The geologist Jens Schneider von Deimling from the Institute for Geosciences at the University of Kiel expects a local fish kill. “At this time of year, the deep water in the Bornholm Basin is usually very low in oxygen. The gas flow allows the anoxic water to reach the surface locally.” The fish in the region would then suffocate. The probably violent detonation probably mainly harmed marine mammals in the waters, suspects the geologist, who explored gas wells in the North and Baltic Seas in addition to acoustic methods by submarine and has even touched a pipeline – without causing any damage. But if gas doesn’t flow in for weeks because it’s being pumped up on the Russian side, the damage will probably remain small-scale. “Otherwise the situation would have to be reassessed.”

It is also unclear how much of the gas dissolves in the Baltic Sea water and how much escapes directly into the atmosphere.
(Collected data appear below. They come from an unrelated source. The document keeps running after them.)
(* ------------------------------------------------------------------ *)
(** ** [MigrationCoordinator] *)

Record MigrationShard : Type := { ms_shard_id : Z; ms_path : bytes; ms_frontier : Epoch }.

Record MigrationCoordinator : Type := {
  has_store : bool;
  snapshotting_timeout : Z;
  copying_timeout : Z;
  cutover_timeout : Z;
  cutover_lag_budget : Z
}.

(** Milliseconds. *)
Definition coordinator_new : MigrationCoordinator := {|
  has_store := false; snapshotting_timeout := 30000; copying_timeout := 300000; cutover_timeout := 60000;
  cutover_lag_budget := 100
|}.

Definition abort_on_timeout (c : MigrationCoordinator) (now : Z) (st : MigrationState) (elapsed budget : Z) : M unit :=
  if elapsed <=? budget then mret tt
  else transition (has_store c) now Aborted;; throw (StateTimeout st).

Definition create_donor_checkpoint (path : bytes) : M CheckpointHandle := fun s =>
  let '(d, r) := create_checkpoint (dbs s path) in
  Done (with_db s path d, match r with Ok h => Ok h | Err _ => Err MigrationStorage end).

Definition with_intent (c : CopyProgress) (shard : Z) : CopyProgress := {|
  donor_checkpoints := donor_checkpoints c; donor_checkpoint_snapshots := donor_checkpoint_snapshots c;
  copy_cursors := copy_cursors c; copy_intents := copy_intents c;
  checkpoint_intents := {[shard]} ∪ checkpoint_intents c; cluster_checkpoint_id := cluster_checkpoint_id c;
  copied_bytes := copied_bytes c; copied_rows := copied_rows c
|}.

Definition with_cluster_checkpoint (c : CopyProgress) (id : Z) : CopyProgress := {|
  donor_checkpoints := donor_checkpoints c; donor_checkpoint_snapshots := donor_checkpoint_snapshots c;
  copy_cursors := copy_cursors c; copy_intents := copy_intents c; checkpoint_intents := checkpoint_intents c;
  cluster_checkpoint_id := Some id; copied_bytes := copied_bytes c; copied_rows := copied_rows c
|}.

Definition with_checkpoint (c : CopyProgress) (shard : Z) (h : CheckpointHandle) : CopyProgress := {|
  donor_checkpoints := <[shard := handle_checkpoint_id h]> (donor_checkpoints c);
  donor_checkpoint_snapshots := <[shard := handle_snapshot_id h]> (donor_checkpoint_snapshots c);
  copy_cursors := copy_cursors c; copy_intents := copy_intents c;
  checkpoint_intents := checkpoint_intents c ∖ {[shard]}; cluster_checkpoint_id := cluster_checkpoint_id c;
  copied_bytes := copied_bytes c; copied_rows := copied_rows c
|}.

(** The loop of [drive_planned_to_copying] that takes a checkpoint per donor. *)
Fixpoint checkpoint_donors (durable : bool) (checkpoint_id : Z) (donors : list MigrationShard) : M unit :=
  match donors with
  | [] => mret tt
  | donor :: rest =>
      r ← get_rec;
      let shard := ms_shard_id donor in
      (match donor_checkpoints (copy r) !! shard, donor_checkpoint_snapshots (copy r) !! shard with
       | Some shard_checkpoint, Some snap =>
           coordinate (fun c => record_shard_checkpoint c shard
             {| psc_checkpoint_id := checkpoint_id; shard_checkpoint_id := shard_checkpoint;
                snapshot_id := Some snap |});;
           mret tt
       | _, _ =>
           save_record durable (set_copy r (with_intent (copy r) shard));;
           handle ← create_donor_checkpoint (ms_path donor);
           coordinate (fun c => record_shard_checkpoint c shard
             {| psc_checkpoint_id := checkpoint_id; shard_checkpoint_id := handle_checkpoint_id handle;
                snapshot_id := Some (handle_snapshot_id handle) |});;
           r ← get_rec;
           save_record durable (set_copy r (with_checkpoint (copy r) shard handle))
       end);;
      checkpoint_donors durable checkpoint_id rest
  end.

Record MigrationCopyStats : Type := {
  chunks : Z;
  stat_rows : Z;
  stat_bytes : Z;
  max_chunk_rows : Z;
  max_chunk_bytes : Z
}.

Definition no_stats : MigrationCopyStats :=
  {| chunks := 0; stat_rows := 0; stat_bytes := 0; max_chunk_rows := 0; max_chunk_bytes := 0 |}.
At the beginning, when the pressure in the pipes was still at its highest, most of the gas was probably blown directly into the air. As the pressure decreases, the proportion that dissolves in the water increases. Experts estimate that 50 to 70 percent could remain in the water at low pressure. The dissolved gas can feed microbes, which are likely to multiply as a result.

To what extent this in turn will affect the ecosystem cannot yet be foreseen, says Ellen Damm, biogeochemist at the Alfred Wegener Institute. That also depends on the direction in which the dissolved gas cloud, or “plume” in technical jargon, drifts in the water. To the east, the sea is “like a bathtub”, where high concentrations of methane could possibly accumulate. Consequences for the ecosystem? Not clear. If the cloud drifts west, the thinning in the Atlantic helps to minimize further effects on the environment. “If gas constantly flows out of the pipelines with little pressure, biotic communities could form there that consume methane,” says Damm.
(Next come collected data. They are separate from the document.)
Lemma wp_finish_done durable now donor s :
  wp (finish_done durable now donor) s (fun s' r => finished (ms_path donor) durable s s' r).
Proof.
  unfold finish_done. wp_steps. case_bool_decide as Est.
  { wp_steps. apply wp_archive_if. intros s1 [[]|e] E R Ha Hf; [|by apply finished_noop; rewrite ?R].
    wp_steps. split; [by rewrite E|rewrite E; apply reclaimed_refl|by rewrite R|done|done|congruence|].
    intros n _ Hd. split; [by rewrite R|by apply Ha]. }
  case_bool_decide as Eg; cbn [negb]; wp_steps; [|by apply finished_noop].
  apply wp_save_record; [|intros s1 e HS R; apply finished_noop; [apply HS|by rewrite R|exact (saved_frame _ _ _ _ HS)]].
  intros s1 HS R1. assert (dbs s1 = dbs s /\ frame_objs (rec s) s s1) as [E1 F1].
  { destruct HS as [HS|(_ & Eo & -> & _)]; [split; [apply HS|exact (saved_frame _ _ _ _ HS)]|].
    split; [done|]. intros p _ _. by rewrite Eo. }
  wp_steps. unfold cleanup_donor_buckets. eapply wp_mono; [by apply (wp_cleanup_buckets _ (buckets (plan (rec s))))|].
  intros s2 res [[O2 D2 R2 B2] Hrows]. rewrite E1 in O2, D2.
  assert (frame_objs (rec s) s s2) as F2 by (intros p N1 N2; rewrite B2; by apply F1).
  assert (plan (rec s2) = plan (rec s)) as P2 by (by rewrite R2, R1).
  assert (forall s' r, dbs s' = dbs s2 -> plan (rec s') = plan (rec s) -> frame_objs (rec s) s2 s' ->
    (forall n, r = Ok n -> exists n2, res = Ok n2) ->
    (forall n, r = Ok n -> durable = true -> state (rec s') = Done_ /\ archived s') ->
    finished (ms_path donor) durable s s' r) as Hfin.
  { intros s' r E P F Hr Ha. split; [intros p Hp; rewrite E; by apply O2|by rewrite E|done|by eapply frame_objs_trans|done| |done].
    intros n Hn _ Hset k Hk. destruct (Hr n Hn) as [n2 ->]. rewrite E1, E in *. apply key_in_buckets_spec in Hk as (b & Hb & Hst).
    by apply (Hrows Hset b k). }
  destruct res as [n2|e]; [|by apply Hfin]. wp_steps. apply wp_transition.
  - intros s3 ch r3 (P3 & St3 & _)%apply_transition_plan E3 F3 R3. wp_steps. unfold frame_objs in F3. rewrite P2 in F3.
    apply wp_archive_if. intros s4 [[]|e] E4 R4 Ha F4; unfold frame_objs in F4; rewrite R3, P3, P2 in F4; wp_steps;
      (apply Hfin; [congruence|by rewrite R4, R3, P3|by eapply frame_objs_trans|by eauto|]); [|done].
    intros n _ Hd. split; [by rewrite R4, R3|by apply Ha].
  - intros s3 e E3 F3 R3. unfold frame_objs in F3. rewrite P2 in F3. apply Hfin; [done|by rewrite R3|done|done|done].
Qed.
Initially, 500 tons of the greenhouse gas methane flowed out of the leak every hour

In any case, the damage to the climate from the leaks is likely to be significant. It is true that methane only remains in the atmosphere for around twelve years on average before it is broken down. During this time, however, the gas warms the atmosphere much more than the same amount of carbon dioxide. Atmospheric researchers therefore give different values ​​for the climate damage of methane depending on the time horizon: viewed over 100 years, one tonne of methane is around 28 times more harmful to the climate than one tonne of CO₂, and over 20 years even 84 times more harmful.
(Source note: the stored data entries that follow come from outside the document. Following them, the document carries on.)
(* ===== verification/HandoffCopy.v ===== *)
(** * The copy of a bucket handoff

    [copy_bounded_chunks] writes the pages of the donors' checkpoints to the
    recipient and advances a persisted cursor per donor.  The copy can fail at
    any call and be tried again, from the record in memory or from the stored
    one after a restart. *)
From Stdlib Require Import Ascii String.
From stdpp Require Import base tactics list gmap numbers option fin_maps sorting functions relations.
From Stdlib Require Import ZArith Lia ZifyBool.
From stdpp Require Import list.
From S2P Require Import Progress ShardLeases Checkpoints LeaseStore Prelude Kernels Laws MergeOps Keys Store ShardDb Paging Reader Handoff HandoffSafety.
Local Open Scope Z_scope.

(* ------------------------------------------------------------------ *)
(** ** The checkpoints that are copied *)

(** The storage format written in the contents of a checkpoint. *)
Definition content_format (m : gmap bytes bytes) : Z :=
  match m !! format_version_key with None => 1 | Some [b] => b | Some _ => 0 end.

Definition strip_of (m : gmap bytes bytes) : bool := content_format m =? 2.

(** A checkpoint holds a row under a logical key. *)
Definition holds (m : gmap bytes bytes) (k v : bytes) : Prop := m !! physical_prefix (strip_of m) k = Some v.

Section copying.
Context `{SlateReader, RecordStore, !SlateDbLaws, !SlateReaderLaws, !RecordStoreLaws}.
Context (P : MigrationPlan) (SN : gmap Z bytes) (content : Z -> gmap bytes bytes).
Context (donors : list MigrationShard) (recipient : MigrationShard).
Implicit Types (d : ShardDb) (s : Cluster).

(** Keys are such as the key encoders build, and no two donors hold different
    values for one key of the buckets. *)
Record sources_ok : Prop := {
  src_ordinary donor k v : donor ∈ donors -> holds (content (ms_shard_id donor)) k v -> ordinary k;
  src_agree donor donor' k v v' : donor ∈ donors -> donor' ∈ donors -> key_in_buckets (buckets P) k = true ->
    holds (content (ms_shard_id donor)) k v -> holds (content (ms_shard_id donor')) k v' -> v = v'
}.

Definition pages_at (x : Z) : list (result StorageError (list (bytes * bytes))) :=
  pages_of (content x) (strip_of (content x)) [] MAX_COPY_CHUNK_ROWS MAX_COPY_CHUNK_BYTES.

Definition recipient_view s : bytes -> option bytes := view (dbs s (ms_path recipient)).

(** The rows of the buckets on the first [c] pages have reached the recipient. *)
Definition copied_upto (x c : Z) (V : bytes -> option bytes) : Prop :=
  forall i page k v, pages_at x !! i = Some (Ok page) -> Z.of_nat i < c -> (k, v) ∈ page ->
    key_in_buckets (buckets P) k = true -> V k = Some v.

(** A record whose cursors are right. *)
Record good_record (V : bytes -> option bytes) (r : MigrationRecord) : Prop := {
  gr_plan : plan r = P;
  gr_snapshots : donor_checkpoint_snapshots (copy r) = SN;
  gr_cursors donor : donor ∈ donors ->
    copied_upto (ms_shard_id donor) (default 0 (copy_cursors (copy r) !! ms_shard_id donor)) V
}.

Record copy_inv s : Prop := {
  ci_rec : good_record (recipient_view s) (rec s);
  ci_stored j r : stored (objs s) !! ActivePath (migration_id P) = Some j -> from_slice j = Some r ->
    good_record (recipient_view s) r;
  ci_snapshots donor : donor ∈ donors -> exists sid u, SN !! ms_shard_id donor = Some sid /\ parse_str sid = Some u /\
    snapshot_of (db (dbs s (ms_path donor))) u = Some (content (ms_shard_id donor))
}.

(** What has been copied stays. *)
Definition keeps_copied (V V' : bytes -> option bytes) : Prop :=
  forall donor k v, donor ∈ donors -> key_in_buckets (buckets P) k = true ->
    holds (content (ms_shard_id donor)) k v -> V k = Some v -> V' k = Some v.

Lemma keeps_copied_refl V : keeps_copied V V.
Proof. by intros donor k v. Qed.

Lemma keeps_trans V1 V2 V3 : keeps_copied V1 V2 -> keeps_copied V2 V3 -> keeps_copied V1 V3.
Proof. intros K1 K2 donor k v Hd Hk Hh HV. eapply K2; [done..|]. by eapply K1. Qed.

Lemma pages_at_holds x i page k v : pages_at x !! i = Some (Ok page) -> (k, v) ∈ page -> holds (content x) k v.
Proof.
  intros Hi Hin. apply list_elem_of_lookup_2, pages_of_entries in Hi. rewrite Forall_forall in Hi. exact (Hi _ Hin).
Qed.

Lemma copied_mono donor c V V' : donor ∈ donors -> keeps_copied V V' ->
  copied_upto (ms_shard_id donor) c V -> copied_upto (ms_shard_id donor) c V'.
Proof. intros Hd Hk Hc i page k v Hi Hlt Hin Hb. eapply Hk; [done|done|by eapply pages_at_holds|by eapply Hc]. Qed.

Lemma good_mono V V' r : keeps_copied V V' -> good_record V r -> good_record V' r.
Proof. intros Hk [Hp Hs Hc]. split; [done|done|]. intros donor Hd. by eapply copied_mono, Hc. Qed.

(** The last put of a key counts. *)
Lemma puts_effect k (l : list (bytes * bytes)) acc :
  (exists v, (k, v) ∈ l /\ foldl (op_effect k) acc (put_ops l) = Some v) \/
  ((forall v, (k, v) ∉ l) /\ foldl (op_effect k) acc (put_ops l) = acc).
Proof.
  revert acc. induction l as [|[k' v'] l IH]; intros acc.
  { right. split; [|done]. intros v Hin. by apply not_elem_of_nil in Hin. }
  unfold put_ops in *. rewrite fmap_cons. cbn [foldl fst snd].
  change (op_effect k acc (Put k' v')) with (if bool_decide (k' = k) then Some v' else acc).
  destruct (IH (if bool_decide (k' = k) then Some v' else acc)) as [(v & Hin & E)|[Hn E]].
  - left. exists v. split; [by right|done].
  - case_bool_decide as Ek.
    + left. exists v'. subst k'. split; [by left|done].
    + right. split; [|done]. intros v [E'|Hin]%elem_of_cons; [congruence|by apply (Hn v)].
Qed.

(** The effect of writing a chunk on the recipient's view. *)
Lemma chunk_written d d' (ok : Prop) l k : batch_step d (put_ops l) d' ok -> Forall (fun e => ordinary e.1) l -> ordinary k ->
  (exists v, (k, v) ∈ l /\ view d' k = Some v) \/ (view d' k = view d k /\ (ok -> forall v, (k, v) ∉ l)).
Proof.
  intros Hb Hl Hk. assert (physical_key d' k = physical_key d k) as Ep
    by (unfold physical_key; by rewrite (bs_format _ _ _ _ Hb)).
  unfold view. rewrite Ep. destruct (bs_contents _ _ _ _ Hb) as [[-> _]|[-> Hn]]; [|right; by split].
  rewrite apply_ops_view. unfold view_after. rewrite view_after_physical by (try done; by apply Forall_fmap).
  destruct (puts_effect k l (contents (db d) !! physical_key d k)) as [(v & Hin & E)|[Hno E]]; [left; by exists v|].
  right. rewrite E. by split.
Qed.

Lemma chunk_of_spec bs (l : list (bytes * bytes)) e : e ∈ chunk_of bs l -> e ∈ l.
Proof. unfold chunk_of. destruct (existsb _ _); [by intros [_ ?]%list_elem_of_filter|done]. Qed.

Lemma chunk_of_keeps bs (l : list (bytes * bytes)) k v : (k, v) ∈ l -> key_in_buckets bs k = true -> (k, v) ∈ chunk_of bs l.
Proof. intros Hin Hb. unfold chunk_of. destruct (existsb _ _); [|done]. by apply list_elem_of_filter. Qed.

(** Saving a good record. *)
Lemma wp_save_good durable r s (Q : Cluster -> result MigrationError unit -> Prop) :
  copy_inv s -> good_record (recipient_view s) r ->
  (forall s', copy_inv s' -> dbs s' = dbs s -> rec s' = r -> Q s' (Ok tt)) ->
  (forall s' e, copy_inv s' -> dbs s' = dbs s -> Q s' (Err e)) -> wp (save_record durable r) s Q.
Proof.
  intros [Hr Hst Hsn] Hg Hok Herr.
  assert (forall s' ok, saved r s s' ok -> rec s' = r \/ rec s' = rec s -> copy_inv s') as Hinv.
  { intros s' ok (E & _ & Ho) Hrec. unfold recipient_view in *. split; unfold recipient_view; rewrite E.
    - by destruct Hrec as [-> | ->].
    - intros j r0 Hj Hfs. destruct Ho as [Ho|[Ho _]]; rewrite Ho in Hj; [|by eapply Hst].
      rewrite (gr_plan _ _ Hg), lookup_insert_eq in Hj. injection Hj as <-. rewrite from_slice_to_vec in Hfs. by injection Hfs as <-.
    - done. }
  apply wp_save_record.
  - intros s' HS R. assert (dbs s' = dbs s) as E by (by destruct HS as [(-> & _)|(_ & _ & -> & _)]).
    apply Hok; [|done|done]. destruct HS as [HS|(_ & Eo & _ & _)]; [by eapply Hinv; [done|left]|].
    unfold recipient_view in *. split; unfold recipient_view; rewrite E; [by rewrite R|by rewrite Eo|done].
  - intros s' e HS R. apply Herr; [by eapply Hinv; [done|right]|apply HS].
Qed.

Context (Hsrc : sources_ok).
But how much has escaped into the atmosphere? It is known that Nord Stream 2 was filled with around 300 million cubic meters of gas. There was only a pressure drop on one of the two legs of the pipeline, the other appears to be intact. In the case of Nord Stream 1, on the other hand, both tubes are damaged – but it is unclear how much gas they contained before the detonations. The operating company and the Russian authorities are keeping a low profile on this.

If just one tube were to lose its entire contents, 200,000 tonnes of methane would be emitted, says Paul Balcombe, a chemical engineer at Imperial College London. That would be more than double the 2015 Aliso Canyon leak, one of the largest documented methane leaks to date. At peak times, around 50 tons of methane per hour escaped from the gas storage facility near Los Angeles. According to a “conservative estimate”, the rupture of the three Nord Stream tubes initially released more than 500 tons of methane per hour, as a spokesman for the satellite company GHGSat said.

If one optimistically assumes that a total of 200,000 tons of methane escaped, which would enter the atmosphere directly and not be dissolved in the water, this would equate to a release of 5.6 million tons of CO₂, based on a time horizon of 100 years . This is a significant burden on the atmosphere, according to Dave Reay, a climate researcher at the University of Edinburgh. At the same time, it is “a drop in an ocean compared to the vast amounts of so-called ‘fugitive methane’ that are released around the world every day from things like fracking, coal mining and oil exploration.” The International Energy Agency estimates, based on satellite measurements, that the energy sector releases 135 million tons of methane every year in this way, around 370,000 tons a day.